0. Scope of this review
This review aims to scope out the issues in Valida which must be addressed for an MVP. This review is complementary to but not redundant with the October 2023 Plonky3 / Valida review. That review addressed an earlier version of the code which had some issues that are not present in the current version. Also, this review tries to go deeper into certain issues that were not fully addressed in the October 2023 review, while also not going as deep into certain issues that were addressed in the October 2023 review.
This review should not be considered a comprehensive internal audit of Valida. The goal is not to ensure that Valida is correct; this would require a deeper level of review than is undertaken here. Instead, the goal is to flush out critical issues required by the MVP which can be readily flushed out at this point via code review. The main focus of this review is checking the STARK implementation for soundness and completeness. Proving the STARK implementation sound and complete is not the goal, nor is that achieved in this review. This review does point out some issues with the current STARK implementation.
Soundness and completeness are the two basic correctness properties which all proving systems must satisfy. Soundness means basically that one cannot create a proof of a false statement (or the likelihood of doing so is negligible). Completeness means basically that the prover can create a proof of any statement for which one has a witness to the statement’s truth (or the probability that the prover cannot do this is negligible). Strictly speaking, soundness is a property of a verifier (it will not accept a proof of a false statement), while completeness is a property of a prover / verifier pair (for every true statement of the type covered, the prover can prove it given a witness, and the verifier accepts that proof).

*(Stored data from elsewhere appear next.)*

(** * docker-captain: a shallow embedding of the command layer, the config
    store and the compose runner, with the properties of its specification.

    The development follows the three source files:
    - [config.py]  : [CaptainFile] (generic [load]/[save]) and the two
                     dataclasses [CaptainConfig] and [CaptainData];
    - [docker.py]  : [DockerCompose] ([get_running_projects], [up], [down],
                     [restart], [_docker_compose_run]);
    - [main.py]    : module initialisation, [discover_projects],
                     [_require_project_exists] and the commands.

    Python values are untyped at run time, so record fields hold [pyval]s.
    Effects (console, file system, external processes, the prompt) are
    threaded through a state-and-exception monad [M]. *)

From stdpp Require Import gmap strings list fin_maps sorting.
From Stdlib Require Import ZArith Ascii OrderedTypeEx.

Set Warnings "-register-all".
Local Open Scope Z_scope.

(* ===================================================================== *)
(** * Strings: order, case, prefixes                                      *)
(* ===================================================================== *)

(** Python compares [str] by code point; on UTF-8 text this is the byte
    order, which is what [String.leb] and [String.ltb] compute. *)
Definition str_le (a b : string) : Prop := String.leb a b = true.
Definition str_lt (a b : string) : Prop := String.ltb a b = true.

#[global] Instance str_le_dec : RelDecision str_le.
Proof. intros a b. unfold str_le. apply _. Defined.

#[global] Instance str_lt_dec : RelDecision str_lt.
Proof. intros a b. unfold str_lt. apply _. Defined.

(** [sorted(xs)] on a list of [str]. *)
Definition sorted (l : list string) : list string := merge_sort str_le l.

(** [str.lower] and [str.upper] on the ASCII letters (bytes above 127 are
    left as they are). *)
Definition lower_ascii (c : ascii) : ascii :=
  let n := nat_of_ascii c in
  if bool_decide (65 ≤ n ≤ 90)%nat then ascii_of_nat (n + 32) else c.

Definition upper_ascii (c : ascii) : ascii :=
  let n := nat_of_ascii c in
  if bool_decide (97 ≤ n ≤ 122)%nat then ascii_of_nat (n - 32) else c.

Fixpoint str_map (f : ascii → ascii) (s : string) : string :=
  match s with
  | EmptyString => EmptyString
  | String c s' => String (f c) (str_map f s')
  end.

Definition lower : string → string := str_map lower_ascii.
Definition upper : string → string := str_map upper_ascii.

(** [s.startswith(p)]. *)
Definition startswith (s p : string) : bool := String.prefix p s.

(** [a in b] on two [str]: [a] occurs in [b]. *)
Fixpoint is_substring (a b : string) : bool :=
  String.prefix a b ||
  match b with
  | EmptyString => false
  | String _ b' => is_substring a b'
  end.

(** The characters of a [str], each as a [str] of length one. *)
Fixpoint chars (s : string) : list string :=
  match s with
  | EmptyString => []
  | String c s' => String c EmptyString :: chars s'
  end.

(* ===================================================================== *)
(** * Python values                                                       *)
(* ===================================================================== *)

(** A [pathlib.Path], already absolute: the components below the file
    system root. *)
Abbreviation Path := (list string).

(** [child / fname], [path.name], [path.parent]. *)
Definition joinpath (p : Path) (fname : string) : Path := p ++ [fname].
Definition path_name (p : Path) : string := default ""%string (last p).
Definition path_parent (p : Path) : Path := removelast p.

(** The values the program handles.  Floats do not occur in it.  A [dict]
    is ordered by insertion, its keys (always [str] here) are distinct in
    every dict Python builds, and a lookup takes the first binding. *)
Inductive pyval :=
| PNone
| PBool (b : bool)
| PInt (z : Z)
| PStr (s : string)
| PPath (p : Path)
| PList (l : list pyval)
| PDict (d : list (string * pyval)).

Fixpoint dict_get {V} (d : list (string * V)) (k : string) : option V :=
  match d with
  | [] => None
  | (k', v) :: d' => if decide (k' = k) then Some v else dict_get d' k
  end.

(** [d[k] = v]: a key already bound keeps its place. *)
Fixpoint dict_set {V} (d : list (string * V)) (k : string) (v : V)
  : list (string * V) :=
  match d with
  | [] => [(k, v)]
  | (k', v') :: d' =>
      if decide (k' = k) then (k, v) :: d' else (k', v') :: dict_set d' k v
  end.

(** Truth value of an object, as [not x], [x or y] and [if x] test it. *)
Definition truthy (v : pyval) : bool :=
  match v with
  | PNone => false
  | PBool b => b
  | PInt z => negb (z =? 0)
  | PStr s => negb (String.eqb s "")
  | PPath _ => true
  | PList l => match l with [] => false | _ :: _ => true end
  | PDict d => match d with [] => false | _ :: _ => true end
  end.

(** [x or y]. *)
Definition py_or (x y : pyval) : pyval := if truthy x then x else y.

(** [x or y] on two [int]s. *)
Definition int_or (x y : Z) : Z := if x =? 0 then y else x.

(* ===================================================================== *)
(** * Exceptions and results                                              *)
(* ===================================================================== *)

(** The exceptions the program can meet.  [Exit] is [typer.Exit] and
    [SystemExit] is what the builtin [exit] raises: with either the process
    ends with that status.  [ErrorReturnCode] is [sh.ErrorReturnCode];
    every other failure to run the external tool is a [CommandError]. *)
Inductive exn :=
| Exit (code : Z)
| SystemExit (code : Z)
| AttributeError (what : string)
| TypeError (what : string)
| KeyError (key : string)
| OSError (what : string)
| YAMLError (what : string)
| JSONDecodeError (what : string)
| ErrorReturnCode (exit_code : Z)
| CommandError (what : string).

Inductive result (A : Type) :=
| Ok (a : A)
| Raise (e : exn).
Arguments Ok {A} a.
Arguments Raise {A} e.

#[global] Instance result_ret : MRet result := λ A a, Ok a.
#[global] Instance result_bind : MBind result := λ A B f r,
  match r with
  | Ok a => f a
  | Raise e => Raise e
  end.

(** The status the process ends with: 0 after a normal return, the code of
    an [Exit], and 1 when any other exception reaches the top level. *)
Definition exit_status {A} (r : result A) : Z :=
  match r with
  | Ok _ => 0
  | Raise (Exit code) | Raise (SystemExit code) => code
  | Raise _ => 1
  end.

(* ===================================================================== *)
(** * The file system                                                     *)
(* ===================================================================== *)

(** What a text file holds, as its parser sees it: [Doc v] is a text that
    [yaml.safe_load] (for the two store files) or [json.loads] (for the
    output of the external tool) reads as [v], the empty file being
    [Doc PNone]; [Corrupt] is a text on which the parser raises.  The
    parsers themselves are libraries outside the program. *)
Inductive content :=
| Doc (v : pyval)
| Corrupt.

(** A directory maps the names of its entries to nodes; symbolic links are
    taken as resolved. *)
Inductive node :=
| File (c : content)
| Dir (entries : gmap string node).

Fixpoint resolve (n : node) (p : Path) : option node :=
  match p with
  | [] => Some n
  | c :: p' =>
      match n with
      | Dir entries =>
          match entries !! c with
          | Some n' => resolve n' p'
          | None => None
          end
      | File _ => None
      end
  end.

(** [path.exists()], [path.is_dir()], [path.is_file()]. *)
Definition path_exists (fs : node) (p : Path) : bool :=
  match resolve fs p with Some _ => true | None => false end.
Definition is_dir (fs : node) (p : Path) : bool :=
  match resolve fs p with Some (Dir _) => true | _ => false end.
Definition is_file (fs : node) (p : Path) : bool :=
  match resolve fs p with Some (File _) => true | _ => false end.

(** [path.iterdir()], in the arbitrary order the system lists entries. *)
Definition iterdir (fs : node) (p : Path) : result (list Path) :=
  match resolve fs p with
  | Some (Dir entries) => Ok (joinpath p <$> (map_to_list entries).*1)
  | Some (File _) => Raise (OSError "not a directory")
  | None => Raise (OSError "no such file or directory")
  end.

(** [Path]s compare as the lists of their components do. *)
Fixpoint path_leb (p q : Path) : bool :=
  match p, q with
  | [], _ => true
  | _ :: _, [] => false
  | a :: p', b :: q' => if decide (a = b) then path_leb p' q' else String.leb a b
  end.

Definition path_le (p q : Path) : Prop := path_leb p q = true.

#[global] Instance path_le_dec : RelDecision path_le.
Proof. intros p q. unfold path_le. apply _. Defined.

(** [sorted(paths)] on a list of [Path]s. *)
Definition sorted_paths (l : list Path) : list Path := merge_sort path_le l.

(** [path.mkdir(parents=True, exist_ok=True)]. *)
Fixpoint mkdir_p (n : node) (p : Path) : result node :=
  match n, p with
  | Dir _, [] => Ok n
  | File _, [] => Raise (OSError "file exists")
  | File _, _ :: _ => Raise (OSError "not a directory")
  | Dir entries, c :: p' =>
      n' ← mkdir_p (default (Dir ∅) (entries !! c)) p';
      Ok (Dir (<[c := n']> entries))
  end.

(** Opening [path] for writing and leaving it with content [c]. *)
Fixpoint write_file (n : node) (p : Path) (c : content) : result node :=
  match n, p with
  | File _, [] => Ok (File c)
  | Dir _, [] => Raise (OSError "is a directory")
  | File _, _ :: _ => Raise (OSError "not a directory")
  | Dir entries, x :: p' =>
      match entries !! x, p' with
      | Some n', _ =>
          n'' ← write_file n' p' c; Ok (Dir (<[x := n'']> entries))
      | None, [] => Ok (Dir (<[x := File c]> entries))
      | None, _ :: _ => Raise (OSError "no such file or directory")
      end
  end.

(* ===================================================================== *)
(** * main.py: project discovery                                          *)
(* ===================================================================== *)

Definition COMPOSE_FILENAMES : list string :=
  ["compose.yaml"; "compose.yml"; "docker-compose.yaml"; "docker-compose.yml"]%string.

(** The inner loop of [discover_projects]: the first candidate that exists
    and is a regular file, at which the loop breaks. *)
Definition first_compose_file (fs : node) (child : Path) : option Path :=
  List.find (λ candidate, path_exists fs candidate && is_file fs candidate)
            (joinpath child <$> COMPOSE_FILENAMES).

(** The outer loop, over the sorted children, filling the dict. *)
Fixpoint scan_children (fs : node) (children : list Path)
    (projects : list (string * Path)) : list (string * Path) :=
  match children with
  | [] => projects
  | child :: rest =>
      if negb (is_dir fs child) then scan_children fs rest projects
      else
        match first_compose_file fs child with
        | Some candidate =>
            scan_children fs rest (dict_set projects (path_name child) candidate)
        | None => scan_children fs rest projects
        end
  end.

Definition discover_projects (fs : node) (root : Path)
  : result (list (string * Path)) :=
  if negb (path_exists fs root) then Ok []
  else
    children ← iterdir fs root;
    Ok (scan_children fs (sorted_paths children) []).

(* ===================================================================== *)
(** * The world: console, file system, external processes, the prompt     *)
(* ===================================================================== *)

(** An f-string: literal pieces and interpolated values, kept apart so
    that no [str()] conversion has to be modelled. *)
Inductive fragment :=
| Lit (s : string)
| Val (v : pyval)
| Err (e : exn).

Abbreviation message := (list fragment).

Proofs of the soundness and completeness of the Valida prover / verifier pair would use as premises the soundness and completeness of the FRI polynomial commitment scheme (PCS) which the Valida prover / verifier pair is built on. Proofs of the soundness and completeness of the FRI PCS would in turn use as premises the soundness and completeness of the FRI low degree test (LDT) which the FRI PCS is built on. This review does not cover the FRI PCS or the FRI LDT. This is not because they are not worthy of further review, but because they are not in the scope of the present review, which focuses on the Valida code only and not the Plonky3 code.

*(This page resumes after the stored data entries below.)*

(** ** vectorize.py: advance width; preprocess.py: small components *)


(** X19: [calculate_advance_width] is 500 for no contours and non-negative for a non-negative target height; the advance width of [process_glyph_bitmap] is at most that of its contours at the target height ASCENDER - DESCENDER. *)
Theorem calculate_advance_width_bounds (contours : list contour) (bitmap_height target_height : Z) :
  Vectorize.calculate_advance_width [] bitmap_height target_height = 500 /\
  (0 <= target_height -> 0 <= Vectorize.calculate_advance_width contours bitmap_height target_height) /\
  (forall {cv : Cv2} (binary : mask) (hier : list hier_entry),
     findContours_ccomp binary = (contours, Some hier) ->
     Vectorize.advance_width (Vectorize.process_glyph_bitmap binary) <=
     Vectorize.calculate_advance_width contours bitmap_height
       (Vectorize.ASCENDER - Vectorize.DESCENDER)).
Proof.
  split; [reflexivity|]. split.
  - intros Ht. unfold Vectorize.calculate_advance_width.
    destruct contours as [|c cs]; [vm_compute; discriminate|].
    pose proof (bounding_rect_size_nonneg (concat (c :: cs))) as Hs.
    destruct (bounding_rect (concat (c :: cs))) as [[[bx by'] bw] bh].
    destruct Hs as [Hw _].
    set (w := py_round (fl (inject_Z bw * _))).
    assert (H1 : 0 <= w).
    { apply py_round_nonneg, fl_nonneg, Qmult_le_0_compat; [unfold Qle; simpl; lia|].
      apply fl_nonneg, Q_div_nonneg; lia. }
    assert (H2 : 0 <= py_round (fl (inject_Z w * fl (15 # 100)))).
    { apply py_round_nonneg, fl_nonneg, Qmult_le_0_compat; [unfold Qle; simpl; lia|].
      apply fl_nonneg; unfold Qle; simpl; lia. }
    lia.
  - intros cv binary hier Hc. unfold Vectorize.process_glyph_bitmap, Vectorize.calculate_advance_width.
    rewrite Hc. destruct contours as [|c cs]; [reflexivity|].
    pose proof (bounding_rect_size_nonneg (concat (c :: cs))) as Hs.
    destruct (bounding_rect (concat (c :: cs))) as [[[bx by'] bw] bh].
    destruct Hs as [Hw _]. cbn [Vectorize.advance_width].
    set (rw := py_round (fl (inject_Z bw * _))).
    assert (H1 : 0 <= rw).
    { apply py_round_nonneg, fl_nonneg, Qmult_le_0_compat; [unfold Qle; simpl; lia|].
      apply fl_nonneg, Q_div_nonneg; unfold Vectorize.ASCENDER, Vectorize.DESCENDER; lia. }
    assert (H2 : py_round (fl (inject_Z rw * fl (12 # 100))) <=
                 py_round (fl (inject_Z rw * fl (15 # 100)))).
    { assert (Hc12 : (0 <= fl (12 # 100))%Q) by (apply fl_nonneg; unfold Qle; simpl; lia).
      assert (Hcc : (fl (12 # 100) <= fl (15 # 100))%Q)
        by (apply fl_mono; unfold Qle; simpl; lia).
      assert (Hr : (0 <= inject_Z rw)%Q) by (unfold Qle; simpl; lia).
      apply py_round_mono, fl_mono.
      - apply Qmult_le_0_compat; assumption.
      - rewrite !(Qmult_comm (inject_Z rw)). apply Qmult_le_compat_r; assumption. }
    lia.
Qed.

Two other correctness properties we care about, in addition to soundness and completeness, are succinctness and zero knowledge. Succinctness means basically that the proofs are small enough and easy enough to verify. Zero knowledge means basically that having the proofs does not help to find the inputs used to generate the proofs, any more than knowing the facts that they prove helps to find those inputs.
Currently, Valida proofs are not zero knowledge. To make them zero knowledge, we have to introduce blinding factors at appropriate points.

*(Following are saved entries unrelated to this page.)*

Lemma sdeallocate_one_pushes_shared_witness :
  4096 <> 0 /\
  exists st', int_sdeallocate 1%nat 4096 1 st_s1 = Ret st' /\
    shared st' = 4096 /\ smem st' !! 4096 = Some (shared st_s1).
Proof.
  assert (Hp : 4096 <> 0) by lia. split; [exact Hp|].
  destruct (sdeallocate_one_pushes_shared 4 4 1%nat 4096 st_s1 Hp)
    as (st' & Hd & Hs & Hn & _).
  exists st'. split; [exact Hd|]. split; [exact Hs|exact Hn].
Defined.

Lemma shared_round_trip_any_thread_witness :
  sys_nonnull bump_new /\ locals_empty st_sh /\ ((2%nat : tid) <> 0%nat \/ true = false) /\
  int_sallocate true 0%nat 1 st_sh = Ret (16, st_sh1) /\
  exists st2 st3, int_sdeallocate 1%nat 16 1 st_sh1 = Ret st2 /\
    int_sallocate false 2%nat 1 st2 = Ret (16, st3).
Proof.
  assert (Hnn : sys_nonnull bump_new) by exact bump_new_nonnull.
  assert (HL : locals_empty st_sh) by exact st_sh_locals_empty.
  assert (Hc : (2%nat : tid) <> 0%nat \/ true = false) by (left; discriminate).
  assert (Ha : int_sallocate true 0%nat 1 st_sh = Ret (16, st_sh1)) by reflexivity.
  split; [exact Hnn|]. split; [exact HL|]. split; [exact Hc|]. split; [exact Ha|].
  exact (shared_round_trip_any_thread 4 4 bump_new 0%nat 1%nat 2%nat true false st_sh 16 st_sh1
           Hnn HL Hc Ha).
Defined.

Lemma sbulk_sizes_match_witness :
  int_sallocate false 0%nat 2 sempty = Ret (4096, st_sb) /\
  int_sdeallocate 1%nat 4096 2 st_sb = Ret (dealloc 4 4 4096 2 st_sb) /\
  slog st_sb = [SysNew (size_mul 2 (sizeof_SNode 4 4)) 4096] /\
  slog (dealloc 4 4 4096 2 st_sb) =
    slog st_sb ++ [SysDelete 4096 (Some (size_mul 2 (sizeof_SNode 4 4)))].
Proof.
  assert (Ha : int_sallocate false 0%nat 2 sempty = Ret (4096, st_sb)) by reflexivity.
  assert (Hd : int_sdeallocate 1%nat 4096 2 st_sb = Ret (dealloc 4 4 4096 2 st_sb))
    by reflexivity.
  destruct (sbulk_sizes_match 4 4 bump_new false 0%nat 1%nat 2 sempty 4096 st_sb
              (dealloc 4 4 4096 2 st_sb) ltac:(lia) Ha Hd) as [H1 H2].
  split; [exact Ha|]. split; [exact Hd|]. split; [exact H1|exact H2].
Defined.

Another correctness property we care about is functional completeness, which means roughly that the VM must be able to run the programs output by the compiler backend.
This review does not try to be the last word on the correctness properties of Valida. The soundness and completeness of Valida have never been proven, as far as I know. I don’t claim that fixing the open issues outlined in this review would result in Valida’s prover / verifier pair being sound and complete, or that it would result in Valida being functionally complete. There are no proofs cited or included in this review. Much more verification work remains to be done on Valida. This review is only a partial contribution towards the goal of verifying Valida and scoping out the remaining work to bring Valida up to spec.
1. Overview of Valida succinct arguments
The STARK argument used in Valida follows a common style of argumentation used in zero knowledge proofs. It commits to traces represented as polynomials. It commits to the quotient of a linear combination of all of the constraint polynomials over the zerofier polynomial of the evaluation domain used to generate the polynomials from the traces. The statement that this quotient exists implies with high probability that all of the constraint polynomials are zero at all of the rows, i.e., at all of the points in the evaluation domain where the traces live along the graphs of their polynomials.
The verifier succinctly verifies that the quotient exists by dealing with polynomial commitments sent by the verifier, along with openings of those polynomials at pseudo-random points selected using the Fiat-Shamir heuristic. These commitments and openings allow the verifier to succinctly verify that at a pseudo-randomly selected point, the equation P(x) = Q(x) * Z(x) holds, for some Q(x), where P(x) is some randomized linear combination of the constraint polynomials over the trace polynomials committed to in the proof.
Valida uses a collection of STARK arguments to prove a single program execution. Each STARK argument is of the form just described, succinctly proving / verifying equations of the form P(x) = Q(x) * Z(x), for P(x) a randomized linear combination of constraint polynomials. Each chip should have its own STARK argument (at least one, but possibly more than one).
Some chips need to interact with each other. Each chip has its own trace, and sometimes these traces need to be related to each other in certain ways for coherence to be achieved. For example, the memory chip trace needs to be consistent with itself (with every read resulting in the last value written to the same address), but the memory chip trace also needs to be consistent with the CPU chip trace (so that every LOAD32 and STORE32 instruction trace is consistent with the memory trace). The former (memory consistency) is a constraint on a single chip’s trace (the memory trace), and the latter (memory consistency with the CPU chip trace) is a constraint relating two chip traces (the memory trace and the CPU chip trace).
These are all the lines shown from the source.